The Evoque was the most fun on the dirt at speed, performing more like a rally car than a crossover, the suspension effectively damping smaller track variations and even the occasional larger events with no hard bottoming. The durability of the tire will be the only real limit for big smiles on wide gravel roads. With the more technical obstacles, a spotter is mandatory, although the new 360-degree camera systems really do help. The cameras can even measure fording depth using ultrasonic sensors and display the water measurement on the central touchscreen (the fording depth of nearly 2 feet is only 4 inches less than the 200 Land Cruiser). The suspension that is fun on the pavement does limit articulation on the dirt, so the traction control needs to work overtime when tires are (well) in the air.

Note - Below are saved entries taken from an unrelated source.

(* ===== verification/PlainOutput.v ===== *)
(** * Plain output

    [plainoutput/output.go]: the output of several children as prefixed,
    append-only lines on two writers.  A stream keeps the line being built and
    the last text a carriage return ended; writers stop at their first error.
    Times are nanoseconds, zero the zero time. *)
From S2P Require Import Prelude Utf8 GoIO TransferNumber GoText Final Events Netip Sanitizer.

Definition progressInterval : Z := 1000000000.
Definition maximumLogicalLineBytes : Z := 64 * 1024.

Record Transfer : Type := MkTransfer { number : Number; localIP : Addr }.

Definition NewTransfer (n : Number) (ip : Addr) : result Transfer :=
  if (Value n =? 0) || negb (Is4 ip) then Err (ErrText "plain output transfer is invalid") else Ok (MkTransfer n ip).

Section PlainOutput.
Context {W : Type} `{!Writer W}.

Record synchronizedWriter : Type := MkSyncWriter { writer : W; writeErr : option error; finalizing : bool }.

Record outputStream : Type := MkStream {
  line : list byte;
  progress : list byte;
  progressWritten : bool;
  segmentWritten : bool;
  lastProgress : Z;
  stream_sanitizer : terminalSanitizer;
  stream_prefix : string;
  on_stderr : bool
}.

Definition line_contents (prefix : string) (l : list byte) : list byte :=
  bytes_of prefix ++ ToValidUTF8 l replacement_rune ++ [x0a].

Definition writeLine (prefix : string) (l : list byte) (w : synchronizedWriter) : synchronizedWriter * option error :=
  match writeErr w with
  | Some e => (w, if finalizing w then None else Some e)
  | None =>
      let '(w', e) := writeFull (writer w) (line_contents prefix l) in
      (MkSyncWriter w' e (finalizing w), e)
  end.

Definition beginFinalization (w : synchronizedWriter) : synchronizedWriter := MkSyncWriter (writer w) (writeErr w) true.

(** ** One stream *)
(** A method of a stream: the stream, its writer and the error. *)
Definition step : Type := outputStream -> synchronizedWriter -> outputStream * synchronizedWriter * option error.

(** [if err := first; err != nil { return err }; next]. *)
Definition then_ (first next : step) : step := fun s w =>
  match first s w with
  | (s, w, Some e) => (s, w, Some e)
  | (s, w, None) => next s w
  end.

Definition update (f : outputStream -> outputStream) : step := fun s w => (f s, w, None).
Definition write_line (l : outputStream -> list byte) : step := fun s w =>
  let '(w, e) := writeLine (stream_prefix s) (l s) w in (s, w, e).

Definition set_buffers (l p : list byte) (pw sw : bool) (last : Z) (s : outputStream) : outputStream :=
  MkStream l p pw sw last (stream_sanitizer s) (stream_prefix s) (on_stderr s).
Definition set_sanitizer (z : terminalSanitizer) (s : outputStream) : outputStream :=
  MkStream (line s) (progress s) (progressWritten s) (segmentWritten s) (lastProgress s) z (stream_prefix s) (on_stderr s).

Definition resetLogicalLine (s : outputStream) : outputStream := set_buffers [] [] false false 0 s.

Definition writeBufferedSegment : step :=
  then_ (write_line line) (update (fun s => set_buffers [] [] false true (lastProgress s) s)).

Definition append_line (content : list byte) (s : outputStream) : outputStream :=
  set_buffers (line s ++ content) (progress s) (progressWritten s) (segmentWritten s) (lastProgress s) s.

Definition appendVisibleBytes (content : list byte) : step :=
  then_ (fun s w =>
           if negb (zlen (line s) =? 0) && (maximumLogicalLineBytes <? zlen (line s) + zlen content)
           then writeBufferedSegment s w else (s, w, None))
    (then_ (update (append_line content))
       (fun s w => if zlen (line s) <? maximumLogicalLineBytes then (s, w, None) else writeBufferedSegment s w)).

Definition acceptCarriageReturnWithoutLine (now : Z) : step := fun s w =>
  if negb (zlen (progress s) =? 0) || progressWritten s then (s, w, None)
  else if segmentWritten s then (set_buffers [] [] true false now s, w, None)
  else then_ (write_line (fun _ => []))
         (update (fun s => set_buffers (line s) (progress s) true (segmentWritten s) now s)) s w.
(* ===== verification/HostClaim.v ===== *)
(** * Network claims

    [hostnetwork/evidence.go] and [hostnetwork/published_claims.go]: the claim a
    run publishes of its allocation, its validation, and the reservation of what
    other runs have published in the inventory an allocation starts from. *)
From S2P Require Import Prelude Sorting TransferNumber GoText Netip Hashing RunId HostAllocation HostAllocationProofs.

Definition claimVersion : Z := 6.

Record networkClaim : Type := MkClaim {
  nc_version : Z;
  nc_runID : ID;
  nc_ownerToken : string;
  nc_protocol : Z;
  nc_backend : string;
  nc_iptablesFrontend : string;
  nc_firewallTable : string;
  nc_nftPostroutingPriority : Z;
  nc_returnTable : Z;
  nc_forwardChains : list nftForwardChain;
  nc_transfers : list transferAllocation
}.

Definition claimFromAllocation (a : networkAllocation) : networkClaim :=
  MkClaim claimVersion (na_runID a) (na_ownerToken a) (na_protocol a) (na_backend a) (na_iptablesFrontend a)
    (na_firewallTable a) (na_nftPostroutingPriority a) (na_returnTable a) (na_forwardChains a) (na_transfers a).

(** ** Validation *)
Definition validateTransferLanesNFTPostroutingPriority (priority : Z) : option error :=
  match validateNFTNATPriority priority with
  | Some e => Some e
  | None =>
      if iptablesSourceNATPriority <=? priority
      then Some (ErrText ("NAT priority " +:+ pretty priority +:+ " must precede standard source NAT priority "
                            +:+ pretty iptablesSourceNATPriority))
      else None
  end.

(** [slices.Compare] of family, table and name. *)
Definition lessNFTForwardChain (left right : nftForwardChain) : bool :=
  if negb (bool_decide (fc_family left = fc_family right)) then sltb (fc_family left) (fc_family right)
  else if negb (bool_decide (fc_table left = fc_table right)) then sltb (fc_table left) (fc_table right)
  else sltb (fc_name left) (fc_name right).

Fixpoint validate_forward_chains (index : Z) (previous : option nftForwardChain) (ownedTable : string)
    (chains : list nftForwardChain) : option error :=
  match chains with
  | [] => None
  | chain :: chains =>
      if chain_identity_incomplete (fc_family chain) (fc_table chain) (fc_name chain)
         || (bool_decide (fc_family chain = "ip") && bool_decide (fc_table chain = ownedTable))
      then Some (ErrText ("network claim nftables forward chain " +:+ pretty index +:+ " is invalid"))
      else if match previous with Some p => negb (lessNFTForwardChain p chain) | None => false end
      then Some (ErrText "network claim nftables forward chains are not strictly ordered")
      else validate_forward_chains (index + 1) (Some chain) ownedTable chains
  end.

Definition validateNFTForwardChains (chains : list nftForwardChain) (ownedTable : string) : option error :=
  validate_forward_chains 0 None ownedTable chains.

Definition ends_with_plus (s : string) : bool := bool_decide (last (bytes_of s) = Some x2b).

Fixpoint validateIPTablesProviderNames (transfers : list transferAllocation) : option error :=
  match transfers with
  | [] => None
  | t :: transfers =>
      if ends_with_plus (ta_providerName t) || ends_with_plus (hostVeth t)
      then Some (ErrText ("transfer " +:+ pretty (ta_number t) +:+ " interface is not an exact iptables identity"))
      else validateIPTablesProviderNames transfers
  end.
(* ===== verification/HostRules.v ===== *)
(** * The rules of the host

    [hostnetwork/rpdb_linux.go]: the rules of the inventory, decoded from the
    kernel's dump, and what the allocation guarantees against every rule of
    that dump.  Parsing of headers and attributes is the netlink library's. *)
From S2P Require Import Prelude TransferNumber GoText Netip Hashing Catalog RuleDecode RunId HostAllocation HostAllocationProofs.

Definition RT_TABLE_LOCAL : Z := 255.

(** ** Changes of the rule being decoded *)
Definition with_selectors (source destination : option Prefix) (input : string) (r : routingRule) : routingRule :=
  MkRoutingRule (rr_priority r) (rr_table r) (rr_action r) source destination input (rr_inverted r)
    (rr_unknownSelector r) (rr_unknownTypes r) (rr_builtinLocal r) (rr_protocol r).
Definition with_numbers (priority table protocol : Z) (r : routingRule) : routingRule :=
  MkRoutingRule priority table (rr_action r) (rr_source r) (rr_destination r) (rr_inputInterface r) (rr_inverted r)
    (rr_unknownSelector r) (rr_unknownTypes r) (rr_builtinLocal r) protocol.
Definition with_flags (inverted unknown : bool) (types : list Z) (builtin : bool) (r : routingRule) : routingRule :=
  MkRoutingRule (rr_priority r) (rr_table r) (rr_action r) (rr_source r) (rr_destination r) (rr_inputInterface r)
    inverted unknown types builtin (rr_protocol r).

(** An attribute the decoder does not read. *)
Definition mark_unknown (kind : Z) (r : routingRule) : routingRule :=
  with_flags (rr_inverted r) true (rr_unknownTypes r ++ [kind]) (rr_builtinLocal r) r.

Definition nulTerminatedName (value : list byte) : option string :=
  if (zlen value <? 2) || negb (b2z (List.last value x01) =? 0) then None
  else
    let name := text_of (removelast value) in
    if bool_decide (name = "") || contains_byte x00 name then None else Some name.

Definition applyRoutingRuleHeader (rule : routingRule) (tos flags : Z) : routingRule :=
  let rule := with_flags (has_flag flags FIB_RULE_INVERT) (rr_unknownSelector rule) (rr_unknownTypes rule)
                (rr_builtinLocal rule) rule in
  if negb (tos =? 0) || negb (Z.ldiff flags (Z.lor FIB_RULE_PERMANENT FIB_RULE_INVERT) =? 0)
  then with_flags (rr_inverted rule) true (rr_unknownTypes rule) (rr_builtinLocal rule) rule
  else rule.

(** An address selector with the bits of the header. *)
Definition selector_prefix (value : list byte) (bits : Z) (message : string) : result Prefix :=
  match AddrFromSlice value with
  | Some address =>
      if negb (Is4 (Unmap address)) || (32 <? bits) then Err (ErrText message)
      else Ok (Masked (PrefixFrom (Unmap address) bits))
  | None => Err (ErrText message)
  end.

Section Decoder.
Context `{Netlink}.

Definition nativeUint32 (value : list byte) : option Z :=
  if negb (zlen value =? 4) then None else Some (NativeUint32 value).

Definition or_invalid {A} (message : string) (o : option A) : result A :=
  match o with Some a => Ok a | None => Err (ErrText message) end.

Definition applyRoutingRuleAttribute (rule : routingRule) (kind : Z) (value : list byte) (sourceBits destinationBits : Z)
    : result routingRule :=
  if kind =? FRA_PRIORITY then
    let* v := or_invalid "host IPv4 rule has invalid priority" (nativeUint32 value) in
    Ok (with_numbers v (rr_table rule) (rr_protocol rule) rule)
  else if kind =? FRA_TABLE then
    let* v := or_invalid "host IPv4 rule has invalid table" (nativeUint32 value) in
    Ok (with_numbers (rr_priority rule) v (rr_protocol rule) rule)
  else if kind =? FRA_SRC then
    let* p := selector_prefix value sourceBits "host IPv4 rule has invalid source selector" in
    Ok (with_selectors (Some p) (rr_destination rule) (rr_inputInterface rule) rule)
  else if kind =? FRA_DST then
    let* p := selector_prefix value destinationBits "host IPv4 rule has invalid destination selector" in
    Ok (with_selectors (rr_source rule) (Some p) (rr_inputInterface rule) rule)
  else if kind =? FRA_IIFNAME then
    let* name := or_invalid "host IPv4 rule has invalid input interface selector" (nulTerminatedName value) in
    Ok (with_selectors (rr_source rule) (rr_destination rule) name rule)
  else if kind =? FRA_PROTOCOL then
    match value with
    | [b] => Ok (with_numbers (rr_priority rule) (rr_table rule) (b2z b) rule)
    | _ => Err (ErrText "host IPv4 rule has invalid protocol")
    end
  else if kind =? FRA_PAD then Ok rule
  else if is_one_of kind [FRA_SUPPRESS_IFGROUP; FRA_SUPPRESS_PREFIXLEN] then
    let* v := or_invalid "host IPv4 rule has invalid suppress selector" (nativeUint32 value) in
    Ok (if negb (v =? 2 ^ 32 - 1) then mark_unknown kind rule else rule)
  else Ok (mark_unknown kind rule).

(** The loop over the attributes, with the kinds it has seen. *)
Fixpoint apply_attributes (header : RtMsg) (rule : routingRule) (seen : gset Z) (attributes : list (Z * list byte))
    : result routingRule :=
  match attributes with
  | [] => Ok rule
  | (raw, value) :: attributes =>
      let kind := Z.land raw NLA_TYPE_MASK in
      if negb (kind =? FRA_PAD) && bool_decide (kind ∈ seen)
      then apply_attributes header (mark_unknown kind rule) seen attributes
      else
        let seen := if negb (kind =? FRA_PAD) then {[ kind ]} ∪ seen else seen in
        let* rule := applyRoutingRuleAttribute rule kind value (rt_Src_len header) (rt_Dst_len header) in
        apply_attributes header rule seen attributes
  end.

Definition builtin_local (rule : routingRule) : bool :=
  (rr_priority rule =? 0) && (rr_table rule =? RT_TABLE_LOCAL) && (rr_action rule =? ruleActionLookup)
  && bool_decide (rr_source rule = None) && bool_decide (rr_destination rule = None)
  && bool_decide (rr_inputInterface rule = "") && negb (rr_inverted rule) && negb (rr_unknownSelector rule).

Definition routingRuleFromMessage (message : list byte) : result routingRule :=
  let header := DeserializeRtMsg message in
  if negb (rt_Family header =? AF_INET) then Err (ErrText "IPv4 rule dump returned an invalid family")
  else
    let* attributes := wrap_error "parse host IPv4 rule" (ParseRouteAttr (drop (RtMsg_Len header) message)) in
    let rule := MkRoutingRule 0 (rt_Table header) (rt_Type header) None None "" false false [] false 0 in
    let rule := applyRoutingRuleHeader rule (rt_Tos header) (rt_Flags header) in
    let* rule := apply_attributes header rule ∅ attributes in
    Ok (with_flags (rr_inverted rule) (rr_unknownSelector rule) (rr_unknownTypes rule) (builtin_local rule) rule).
End Decoder.

(** ** What a decoded rule looks like *)
(** [binary.NativeEndian.Uint32] is a 32-bit number. *)
Class NativeLaws `{Netlink} : Prop := { native_range l : in_u 32 (NativeUint32 l) }.

Section Decoded.
Context `{NativeLaws}.

Definition host_rule_wf (r : routingRule) : Prop :=
  0 <= rr_priority r /\ (forall q, rr_source r = Some q -> Is4 (prefix_ip q) = true).

Lemma selector_prefix_Is4 value bits message p : selector_prefix value bits message = Ok p -> 0 <= bits -> Is4 (prefix_ip p) = true.
Proof.
  unfold selector_prefix. destruct (AddrFromSlice value) as [a|]; [|done].
  destruct (Is4 (Unmap a)) eqn:E4; [|done]. destruct (Z.ltb_spec 32 bits) as [|Hb]; [done|]. intros Hp Hb0.
  apply Ok_inj in Hp as <-. destruct (Unmap a) as [|v|]; try done. unfold PrefixFrom. simpl.
  rewrite (proj2 (Z.leb_le 0 bits)), (proj2 (Z.leb_le bits 32)) by lia. unfold Masked, PrefixIsValid. simpl.
  by rewrite (proj2 (Z.leb_le 0 bits)) by lia.
Qed.

Lemma nativeUint32_range value message v : or_invalid message (nativeUint32 value) = Ok v -> 0 <= v.
Proof.
  unfold nativeUint32. destruct (negb _); [done|]. intros Hv. apply Ok_inj in Hv as <-.
  destruct (native_range value). lia.
Qed.

Lemma applyRoutingRuleAttribute_wf rule kind value sb db rule' :
  applyRoutingRuleAttribute rule kind value sb db = Ok rule' -> 0 <= sb -> host_rule_wf rule -> host_rule_wf rule'.
Proof.
  unfold applyRoutingRuleAttribute. intros Hr Hsb [W1 W2].
  repeat match type of Hr with (if ?c then _ else _) = _ => destruct c end; inv_result; try done.
  - split; [by eapply nativeUint32_range|done].
  - split; [done|]. simpl. intros q [= <-]. by eapply selector_prefix_Is4.
  - destruct value as [|b [|]]; try done. by apply Ok_inj in Hr as <-.
  - by destruct (negb _).
Qed.

Lemma apply_attributes_wf header rule seen attributes rule' :
  apply_attributes header rule seen attributes = Ok rule' -> 0 <= rt_Src_len header -> host_rule_wf rule -> host_rule_wf rule'.
Proof.
  revert rule seen; induction attributes as [|[raw value] attributes IH]; intros rule seen Hr Hs Hw; [by apply Ok_inj in Hr as <-|].
  cbn [apply_attributes] in Hr. destruct (_ && _); [by eapply IH; [exact Hr|..]|]. inv_result.
  eapply IH; [exact Hr|done|]. by eapply applyRoutingRuleAttribute_wf.
Qed.

Lemma routingRuleFromMessage_wf `{!NetlinkLaws} message rule : routingRuleFromMessage message = Ok rule -> host_rule_wf rule.
Proof.
  unfold routingRuleFromMessage. destruct (negb _); [done|]. intros Hr. inv_result.
  match goal with H : apply_attributes _ _ _ _ = Ok _ |- _ => apply apply_attributes_wf in H; [|apply header_lengths|] end; [done|].
  unfold applyRoutingRuleHeader. by destruct (_ || _).
Qed.
End Decoded.

(** C34. The rules the kernel dumped, other than its built-in local one, leave a
    transfer's packets to the rules the run installs for it: a packet the
    transfer's namespace sends is taken before the transfer's outbound priority by
    no rule but an inverted one that also selects a destination, which the
    program misses, and an answer arriving from the provider's interface with a
    source that is neither an address of the host nor that of a transfer is taken
    before its return priority by no rule at all, whatever the selectors the
    program could not read may mean. *)
Theorem dumped_rules_do_not_preempt {nl : Netlink} {laws : NetlinkLaws} {native : NativeLaws}
    (unread : routingRule -> packet -> bool) messages id token selected inventory a t rule p
    (HR : mmap routingRuleFromMessage messages = Ok (routingRules inventory))
    (HA : allocateClaimNetwork id token selected inventory = Ok a)
    (Ht : In t (na_transfers a)) (Hrule : In rule (routingRules inventory)) (Hb : rr_builtinLocal rule = false) :
  (rr_priority rule < outboundPriority t -> no_inverted_destination rule ->
     packet_source p = namespaceIP t -> packet_input p = hostVeth t -> rule_takes unread rule p = false) /\
  (rr_priority rule < returnPriority t ->
     packet_destination p = namespaceIP t -> packet_input p = ta_providerName t ->
     (packet_source p ∉ localAddresses inventory) -> Forall (fun s => packet_source p <> sel_source s) selected ->
     rule_takes unread rule p = false).
Proof.
  assert (host_rule_wf rule) as [H0 H4].
  { rewrite mmap_Ok in HR. apply list_elem_of_In, list_elem_of_lookup in Hrule as (i & Hi).
    destruct (Forall2_lookup_r _ _ _ _ _ HR Hi) as (m & _ & Hm). by eapply routingRuleFromMessage_wf. }
  destruct (host_rule_not_taken unread id token selected inventory a t rule p HA Ht Hrule Hb H0) as [H1 H2].
  split; [exact H1|]. intros Hp. by apply H2.
Qed.

(** ** A dumped table: the local rule and [from 192.168.0.2 lookup 254] *)
Definition dump_netlink : Netlink :=
  Build_Netlink sample_header (fun _ => 12%nat) (fun m => sample_attributes (length m) m) (fun l => le_get (take 4 l)).

Lemma dump_netlink_laws : NetlinkLaws (H := dump_netlink).
Proof. split. intros m. simpl. split; apply b2z_range. Qed.

Lemma dump_native_laws : NativeLaws (H := dump_netlink).
Proof.
  split. intros l. simpl. unfold le_get. pose proof (be_get_range (rev (take 4 l))) as Hr.
  rewrite length_rev, length_take in Hr. unfold in_u. split; [lia|].
  eapply Z.lt_le_trans; [apply Hr|]. change (2 ^ 32) with (256 ^ 4). apply Z.pow_le_mono_r; lia.
Qed.

Definition dump : list (list byte) :=
  [[x02; x00; x00; x00; xff; x00; x00; x01; x00; x00; x00; x00] ++ [x05; x00; x15; x00; x02; x00; x00; x00];
   [x02; x00; x20; x00; xfe; x00; x00; x01; x00; x00; x00; x00] ++ [x08; x00; x02; x00; xc0; xa8; x00; x02]
   ++ [x08; x00; x06; x00; x64; x00; x00; x00] ++ [x05; x00; x15; x00; x03; x00; x00; x00]].

Example dump_decodes : mmap (routingRuleFromMessage (H := dump_netlink)) dump = Ok [local_rule; lan_rule].
Proof. vm_compute. reflexivity. Qed.

Definition dumped_transfer : transferAllocation :=
  hd (makeTransferAllocation sample_selection (MkLinks (MkOwner []) "" (MkMAC []) "" (MkMAC [])) (slot 0) 0 0)
    (na_transfers (sample_allocation [local_rule; lan_rule])).

Example dumped_transfer_allocated :
  In dumped_transfer (na_transfers (sample_allocation [local_rule; lan_rule])) /\
  rr_priority lan_rule < outboundPriority dumped_transfer.
Proof. vm_compute. split; [by left|reflexivity]. Qed.

Lemma lan_rule_plain : no_inverted_destination lan_rule.
Proof. intros E. discriminate E. Qed.

Lemma dumped_rules_do_not_preempt_witness :
  rule_takes (fun _ _ => true) lan_rule (to_the_internet dumped_transfer) = false.
Proof.
  exact (proj1 (dumped_rules_do_not_preempt (laws := dump_netlink_laws) (native := dump_native_laws) (fun _ _ => true) dump
           sample_id sample_token [sample_selection] (sample_inventory [local_rule; lan_rule])
           (sample_allocation [local_rule; lan_rule]) dumped_transfer lan_rule (to_the_internet dumped_transfer)
           dump_decodes sample_run_allocated (proj1 dumped_transfer_allocated) (or_intror (or_introl eq_refl)) eq_refl)
         (proj2 dumped_transfer_allocated) lan_rule_plain eq_refl eq_refl).
Defined.
(* ===== verification/Settings.v ===== *)
(** * Measurement settings

    The settings of [throughput/types.go]: an endpoint and a duration.  The URL
    is [net/url]'s: the class [URLs] has its parser, its printer and the fields
    the code looks at, and nothing is assumed of them beyond the host of the zero
    value.  Durations are nanoseconds. *)
From S2P Require Import Prelude Utf8 GoText.

Definition Millisecond : Z := 1000 * 1000.
Definition Second : Z := 1000 * Millisecond.

(** ** [time.Duration.String] *)
Definition strip_zeros (s : list byte) : list byte :=
  rev ((fix go (l : list byte) : list byte := match l with x30 :: l => go l | _ => l end) (rev s)).

(** The [prec] last decimal digits as a fraction, without trailing zeros. *)
Definition fraction_text (v : Z) (prec : nat) : string :=
  let f := v mod 10 ^ Z.of_nat prec in
  if f =? 0 then ""
  else "." +:+ text_of (strip_zeros (drop 1 (bytes_of (pretty (10 ^ Z.of_nat prec + f))))).

Definition unit_text (u : Z) (prec : nat) (unit : string) : string :=
  pretty (u / 10 ^ Z.of_nat prec) +:+ fraction_text u prec +:+ unit.

Definition DurationString (d : Z) : string :=
  let u := Z.abs d in
  let sign := if d <? 0 then "-" else "" in
  sign +:+
  (if u =? 0 then "0s"
   else if u <? 1000 then unit_text u 0 "ns"
   else if u <? Millisecond then unit_text u 3 "µs"
   else if u <? Second then unit_text u 6 "ms"
   else
     let seconds := u / Second in
     (if 3600 <=? seconds then pretty (seconds / 3600) +:+ "h" else "")
     +:+ (if 60 <=? seconds then pretty (seconds / 60 mod 60) +:+ "m" else "")
     +:+ pretty (seconds mod 60) +:+ fraction_text u 9 +:+ "s").

Example duration_examples :
  DurationString 100000000 = "100ms" /\ DurationString (60 * Second) = "1m0s" /\ DurationString 1500 = "1.5µs"
  /\ DurationString (3 * Second + 20000000) = "3.02s" /\ DurationString (-1) = "-1ns".
Proof. vm_compute. done. Qed.

(** ** [net/url] *)
Class URLs := {
  URL : Type;
  url_zero : URL;
  url_Parse : string -> result URL;
  url_String : URL -> string;
  url_Scheme : URL -> string;
  url_Host : URL -> string;
  url_hasUser : URL -> bool;
  url_Fragment : URL -> string;
  url_RawFragment : URL -> string
}.

Class URLLaws `{URLs} : Prop := { url_zero_host : url_Host url_zero = "" }.

Definition DefaultEndpointURL : string := "https://speed.cloudflare.com/__up".
Definition minimumDuration : Z := 100 * Millisecond.
Definition maximumDuration : Z := 60 * Second.
Definition defaultPreparationTimeout : Z := 10 * Second.
Definition maximumEndpointBytes : Z := 2048.

Section Settings.
Context `{URLs}.

Record Settings : Type := MkSettings { set_endpoint : URL; set_duration : Z; preparationTimeout : Z }.

Definition settings_zero : Settings := MkSettings url_zero 0 0.

Definition NewSettings (rawURL : string) (duration : Z) : result Settings :=
  if (slen rawURL =? 0) || (maximumEndpointBytes <? slen rawURL) || negb (ValidString rawURL) || contains_byte x00 rawURL
  then Err (ErrText "measure endpoint length or encoding is invalid")
  else
    match url_Parse rawURL with
    | Err e => Err (ErrWrap "parse measure endpoint" e)
    | Ok endpoint =>
        if (negb (bool_decide (url_Scheme endpoint = "http")) && negb (bool_decide (url_Scheme endpoint = "https")))
           || bool_decide (url_Host endpoint = "") || url_hasUser endpoint
           || negb (bool_decide (url_Fragment endpoint = "")) || negb (bool_decide (url_RawFragment endpoint = ""))
        then Err (ErrText "measure endpoint requires HTTP, a host, and no userinfo or fragment")
        else if (duration <? minimumDuration) || (maximumDuration <? duration)
        then Err (ErrText ("measure duration " +:+ DurationString duration +:+ " is outside "
                             +:+ DurationString minimumDuration +:+ ".." +:+ DurationString maximumDuration))
        else Ok (MkSettings endpoint duration defaultPreparationTimeout)
    end.

Definition DefaultSettings (duration : Z) : result Settings := NewSettings DefaultEndpointURL duration.

Definition settings_Valid (s : Settings) : bool :=
  negb (bool_decide (url_Host (set_endpoint s) = "")) && (minimumDuration <=? set_duration s)
  && (set_duration s <=? maximumDuration) && (0 <? preparationTimeout s).

Definition Endpoint (s : Settings) : string := url_String (set_endpoint s).

(** Settings whose endpoint is the canonical text of itself: they are what the
    worker makes of them again. *)
Definition settings_canonical (s : Settings) : Prop := NewSettings (Endpoint s) (set_duration s) = Ok s.

Lemma NewSettings_valid raw duration s : NewSettings raw duration = Ok s -> settings_Valid s = true.
Proof.
  unfold NewSettings, settings_Valid. intros E. ok_branches E. apply Ok_inj in E as <-. bool_to_prop.
  cbn. rewrite !andb_true_iff, negb_true_iff, bool_decide_eq_false, !Z.leb_le. split_and!; done.
Qed.

Lemma NewSettings_text raw duration s :
  NewSettings raw duration = Ok s -> 0 < slen raw <= maximumEndpointBytes /\ contains_byte x00 raw = false.
Proof.
  unfold NewSettings. intros E. ok_branches E. bool_to_prop. pose proof (slen_nonneg raw). split; [lia|done].
Qed.

Lemma NewSettings_duration raw duration s :
  NewSettings raw duration = Ok s -> set_duration s = duration /\ minimumDuration <= duration <= maximumDuration.
Proof. unfold NewSettings. intros E. ok_branches E. apply Ok_inj in E as <-. bool_to_prop. done. Qed.

Lemma settings_zero_invalid `{!URLLaws} : settings_Valid settings_zero = false.
Proof. unfold settings_Valid. cbn. by rewrite url_zero_host. Qed.
End Settings.
Definition validate (r : Request) : option error :=
  if negb (shape_ok r) then Some (ErrText "transfer start request shape is invalid")
  else
    match check_networks r with
    | Some e => Some e
    | None =>
        if existsb unusable_resolver (dns r) then Some (ErrText "transfer start DNS is invalid")
        else if existsb (fun argument => negb (validText argument false)) (childArgv r)
        then Some (ErrText "transfer start argv is invalid")
        else if negb (placeholders (childArgv r) =? 1)
        then Some (ErrText "transfer start argv needs one standalone placeholder")
        else None
    end.

Definition NewManualRequest (sourceLabel : string) (networks : list ManualNetwork) (dns : list Addr)
    (childArgv : list string) (commandIO : CommandIO) (followSymlinks : bool) : result Request :=
  let request := MkRequest sourceLabel networks [] settings_zero dns childArgv commandIO followSymlinks in
  check! validate request in Ok request.

Definition NewAutomaticRequest (sourceLabel : string) (networks : list Addr) (settings : Settings) (dns : list Addr)
    (childArgv : list string) (commandIO : CommandIO) (followSymlinks : bool) : result Request :=
  let request := MkRequest sourceLabel [] networks settings dns childArgv commandIO followSymlinks in
  check! validate request in Ok request.
End Start.

(** ** Encoding *)
Definition wireVersion : Z := 5.
Definition wireMagic : list byte := [x57; x54; x52; x51].
Definition automaticFlag : Z := 1.
Definition pipesFlag : Z := 2.
Definition symlinkFlag : Z := 4.
Definition knownFlags : Z := Z.lor (Z.lor automaticFlag pipesFlag) symlinkFlag.
Definition fixedBytes : Z := 4 + 1 + 1 + 2 + 2 + 8 + 1 + 1 + 2.

(** The length is taken modulo 2^16. *)
Definition appendText (payload : list byte) (value : string) : list byte :=
  payload ++ be_put 2 (wrap 16 (slen value)) ++ bytes_of value.

Section Encode.
Context `{URLs}.

Definition endpoint_text (r : Request) : string := if AutomaticWeight r then Endpoint (settings r) else "".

Overall, the Evoque is a stylish crossover with far better dirt performance than most CUVs. It will be popular with those who commute in the cities or just want the economy, value, and performance of a crossover, but still enjoy occasional dirt forays. It is also entirely suitable for loading up with camping gear and driving the Mojave Road on the weekend. Just pack a good compressor and tire repair kit. It is easy to dismiss crossover SUVs out of hand for the overlander, but they often meet the needs of some travelers and at a lower overall purchase price and cost of operation. I still remember being in the middle of Mongolia hundreds of miles from the nearest city, with a traditional SUV, only to be passed on the grassy steeps by a local in a crossover.
Excellent off-highway performance for a crossover
Fun to drive at speed on dirt and pavement
Packed with useful technology
20 percent more payload capacity than a Tacoma (and Toyota should be ashamed of that)
More payload and towing capacity than a Jeep Wrangler (gasp!)